Lemma elem_of_keys (b : byte) (addrs : list bytes) (a : bytes) (b' : byte) : b' :: a ∈ (fun a => [b] ++ a) <$> addrs <-> b' = b /\ a ∈ addrs.
Proof. rewrite list_elem_of_fmap. cbn. naive_solver. Qed.
Lemma elem_of_change mp (X : gset bytes) a :
  a ∈ change mp X <-> if lp_IsAdded mp then a ∈ X \/ a ∈ lp_Addrs mp else a ∈ X /\ a ∉ lp_Addrs mp.
Proof. unfold change. destruct (lp_IsAdded mp); set_solver. Qed.

(** One table after a proposal about the table of prefix [b]. *)
Lemma table_changed (b : byte) mp kv kv' (b' : byte) (a : bytes) (X : gset bytes) :
  kv' = (if lp_IsAdded mp then foldl (fun kv a => kv_set kv ([b] ++ a) []) kv (lp_Addrs mp)
         else foldl (fun kv a => kv_delete kv ([b] ++ a)) kv (lp_Addrs mp)) ->
  (forall a, a ∈ X <-> kv_has kv (b' :: a) = true) ->
  kv_has kv' (b' :: a) = true <-> a ∈ if decide (b' = b) then change mp X else X.
Proof.
  intros -> HX. rewrite kv_has_get, bool_decide_eq_true. case_decide as Hb.
  - specialize (HX a). rewrite kv_has_get, bool_decide_eq_true in HX. rewrite elem_of_change.
    destruct (lp_IsAdded mp); rewrite HX, ?get_put_keys, ?get_delete_keys; case_decide as Hk; rewrite elem_of_keys in Hk;
      naive_solver eauto.
  - rewrite HX, kv_has_get, bool_decide_eq_true.
    destruct (lp_IsAdded mp); rewrite ?get_put_keys, ?get_delete_keys, decide_False by (rewrite elem_of_keys; naive_solver); done.
Qed.

(** One proposal. *)
Lemma proposal_lists sto c sto' : NewManageContractDeploymentWhitelistProposalHandler sto c = inl sto' ->
  lists_of sto' = apply_content c (lists_of sto).
Proof.
  intros Hh. destruct c as [mp|mp|]; [| |discriminate]; cbn in Hh.
  - assert (Hkv : sto_kv sto' = if lp_IsAdded mp then foldl (fun kv a => kv_set kv ([Byte.x08] ++ a) []) (sto_kv sto) (lp_Addrs mp)
      else foldl (fun kv a => kv_delete kv ([Byte.x08] ++ a)) (sto_kv sto) (lp_Addrs mp)).
    { destruct (lp_IsAdded mp); by injection Hh as <-. }
    unfold apply_content. rewrite (surjective_lists (lists_of sto')). f_equal; apply set_eq; intros a.
    + rewrite elem_of_deployers. by rewrite (table_changed _ _ _ _ Byte.x08 a _ Hkv (elem_of_deployers sto)).
    + rewrite elem_of_blocked. by rewrite (table_changed _ _ _ _ Byte.x09 a _ Hkv (elem_of_blocked sto)).
  - assert (Hkv : sto_kv sto' = if lp_IsAdded mp then foldl (fun kv a => kv_set kv ([Byte.x09] ++ a) []) (sto_kv sto) (lp_Addrs mp)
      else foldl (fun kv a => kv_delete kv ([Byte.x09] ++ a)) (sto_kv sto) (lp_Addrs mp)).
    { destruct (lp_IsAdded mp); by injection Hh as <-. }
    unfold apply_content. rewrite (surjective_lists (lists_of sto')). f_equal; apply set_eq; intros a.
    + rewrite elem_of_deployers. by rewrite (table_changed _ _ _ _ Byte.x08 a _ Hkv (elem_of_deployers sto)).
    + rewrite elem_of_blocked. by rewrite (table_changed _ _ _ _ Byte.x09 a _ Hkv (elem_of_blocked sto)).
Qed.

(** What a proposal leaves alone. *)
Definition list_key (k : bytes) : Prop := exists a, k = getContractDeploymentWhitelistMemberKey a \/ k = getContractBlockedListMemberKey a.
Definition same_but_lists sto sto' : Prop :=
  sto_ak sto' = sto_ak sto /\ sto_ps sto' = sto_ps sto /\
  forall k, ~ list_key k -> kv_get (sto_kv sto') k = kv_get (sto_kv sto) k.
Lemma proposal_same sto c sto' : NewManageContractDeploymentWhitelistProposalHandler sto c = inl sto' -> same_but_lists sto sto'.
Proof.
  intros Hh. destruct c as [mp|mp|]; [| |discriminate]; cbn in Hh; destruct (lp_IsAdded mp); injection Hh as <-;
    (split_and!; [done|done|]; intros k Hk; cbn; rewrite ?get_put_keys, ?get_delete_keys;
     rewrite decide_False; [done|]; intros (a & -> & _)%list_elem_of_fmap; apply Hk; exists a; auto).
Qed.

Lemma passed_lists cs sto sto' : passed cs sto sto' ->
  lists_of sto' = foldl (fun l c => apply_content c l) (lists_of sto) cs /\ same_but_lists sto sto'.
Proof.
  induction 1 as [sto|c cs sto sto1 sto2 Hh _ [IHl IHs]]; [by split|]. split.
  - cbn [foldl]. by rewrite <- (proposal_lists _ _ _ Hh).
  - destruct (proposal_same _ _ _ Hh) as (Ha & Hp & Hk), IHs as (Ha' & Hp' & Hk').
    split_and!; [congruence..|]. intros k Hn. by rewrite Hk', Hk.
Qed.

End Lists.

(** ** The lists at work *)
Section Enforced.
Context {St AK C G : Type} `{KVStore St, SdkCoins C, AccountKeeper AK C, Keccak, SdkConfig}.
Context `{GasMeters G, GasTable, VM, EthTypes, ResultCodec, ConfigCodec, GovLimits, Bech32}.
Context (BlacklistedAddr : Address -> bool).
Context `{!KVStoreLaws St, !SdkCoinsLaws C, !KeccakLaws, !AccountKeeperLaws AK C}.
Abbreviation csdb := (CommitStateDB St AK C).
Abbreviation stores := (Stores St AK).
Abbreviation lists_of := (lists_of (C := C) (AK := AK)).
Abbreviation open := (open (C := C)).
Abbreviation passed := (passed (C := C)).
Implicit Types (s : csdb) (st : StateTransition) (m : G) (sto : stores).

Lemma calm_kvstore s s' : calm s s' -> kvstore s' = kvstore s.
Proof. intros [Hc _ _]. unfold ctxv in Hc. congruence. Qed.

Lemma create_checked hd config st g s n r s' :
  run_message hd config st g s = Ret (inr (n, r), s') -> st_Recipient st = None ->
  EnableContractDeploymentWhitelist (StateDB.GetParams s).1 = true -> IsDeployerInWhitelist s (Address_Bytes (st_Sender st)) = true.
Proof.
  unfold run_message. destruct (StateDB.GetParams s) as [p s0] eqn:Hp. cbn [fst]. intros Hr Hn He. bind_inv Hr.
  destruct r0 as [n0 s1]. bind_inv Hr. rename r0 into s2. rewrite Hn in Hr.
  destruct (EnableCreate p); [|done]. cbn [negb] in Hr. rewrite He in Hr.
  assert (calm s s2) as Hc%calm_kvstore.
  { transitivity s0; [by eapply calm_GetParams|]. transitivity s1.
    - apply (calm_read s0 (QNonce (st_Sender st)) (VZ n0)). cbn. by rewrite Hr0.
    - by apply (calm_exec (OpSetNonce (st_Sender st) (st_AccountNonce st))). }
  unfold IsDeployerInWhitelist in *. rewrite <- Hc. by destruct (kv_has (kvstore s2) _).
Qed.

Lemma transition_checked hd config st s m exe data s' m' :
  TransitionDb BlacklistedAddr hd config st s m = Ret (TrOk exe data s', m') -> st_Recipient st = None ->
  EnableContractDeploymentWhitelist (StateDB.GetParams s).1 = true -> IsDeployerInWhitelist s (Address_Bytes (st_Sender st)) = true.
Proof.
  unfold TransitionDb. intros Ht Hn He. destruct (IntrinsicGas _ _ _ _) as [cost|]; [|done]. bind_inv Ht.
  destruct (run_message _ _ _ _ _) as [[[e|[n r1]] s1]|[]] eqn:Hr in Ht; try done. by eapply create_checked.
Qed.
★ ★ ★ ★
YOUR INSTRUCTIONS
Select and copy every line of the material that holds the string "TransitionDb".

ANSWER BOX
  TransitionDb BlacklistedAddr hd config st s m = Ret (TrOk exe data s', m') -> st_Recipient st = None ->
  unfold TransitionDb. intros Ht Hn He. destruct (IntrinsicGas _ _ _ _) as [cost|]; [|done]. bind_inv Ht.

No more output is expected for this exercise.